Yeah. But I would put that condition on there and that they do something for themselves. They can make 100k and they're in their 60's just keep working. You got scammed. Keep working.

But the money back. $2,000 a month. How fast were they with the 300k back? I mean, 24 grand a year for three years or 75. They're probably pretty close.

They're probably three or four years or other money back. And it'll double every seven years. Yeah. So that's not bad. It'll create a little bit of a nest egg.

Yeah. Because there's going to be a day where they can't work. They're in poor health. And you got to be ready for that. What happens then?

A free house doesn't cause you to be able to eat. Yeah. You need me ready to. Yeah. They're on poor health.

Now he said. But on wild mark. That's a scary. It's a scary lesson for everybody out there to learn on the scamming that goes on. Adam is in Knoxville.

Hi. Adam. What's up? How are you doing, brother? Better than I deserve.

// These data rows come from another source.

(** two paths with one base name: no server *)
Example scenario_name_conflict :
  buildItemMap [ShareItem.mk "/d1/test.txt" "test.txt" TypeFile 8;
                ShareItem.mk "/d2/test.txt" "test.txt" TypeFile 8]
  = Err (ErrNameConflict "test.txt").
Proof. vm_compute. reflexivity. Qed.

(** with the right credentials the request is served and counted once; with
    a wrong password it is turned away and not counted *)
Example scenario_authorized :
  statusCode (Start example_b64 example_server example_env "dl" "secret"
                (authorized_request "/") example_world).1 = http.StatusOK
  ∧ (LoadStats (disk (Start example_b64 example_server example_env "dl" "secret"
                        (authorized_request "/") example_world).2)).1.1 = 1
  ∧ statusCode (Start example_b64 example_server example_env "dl" "other"
                  (authorized_request "/") example_world).1 = http.StatusUnauthorized
  ∧ (LoadStats (disk (Start example_b64 example_server example_env "dl" "other"
                        (authorized_request "/") example_world).2)).1.1 = 0.
Proof. repeat split; vm_compute; reflexivity. Qed.

End scenarios.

How can we help? I'm going to question for you. So as I'm rolling in my life, I've got three small children. And I'm wondering whether to invest in human race today with the money I have. And that's it today.

Or do I invest in me in my last future? Yeah.

When you were a kid, what's the fanciest vacation you went on?

Yeah. Do you see a therapist for the child abuse that you received? No. So your parents spent a lot of money on experiences. Mirdle Beach ain't way up there.

No. And you turned out okay. And you're not mad at your dad. I never knew my dad. Well, you're not mad at whoever took you to Mirdle Beach.

No.

You turned out okay.

So I do want you to spend some experiences.

But let's not live in the land of this is what makes children into wonderful adults.

Because daddy took them to Disney World and spent $500 million every summer.

That's incredible. That's incredible. That's incredible.

And now he's broken retirement.

And we have to pay his bills. What turns children into wonderful adults is a good dad that loves them and is there for them. A good mom that loves them and is there for them.

And yes, we do do some things with experiences with them.

But we also say for our future so you don't have to take care of me when I'm old.

You should be taking care of your own kids instead of me.

And so you got to do both. That's called being a grown up. But don't get over on that camp where experiences are more important. Where we're going to be irresponsible about our future. And my experiences were a tent at a lake.

That's what I remember. That's why I remember him. And that's what I remember. And now I don't do that anymore. That puts us out of the Ramsay show in the books.

We'll be back with you before you know it.

And the meantime remember there's ultimately only one way to financial peace.

And that's to walk daily with the Prince of Peace, Christ Jesus.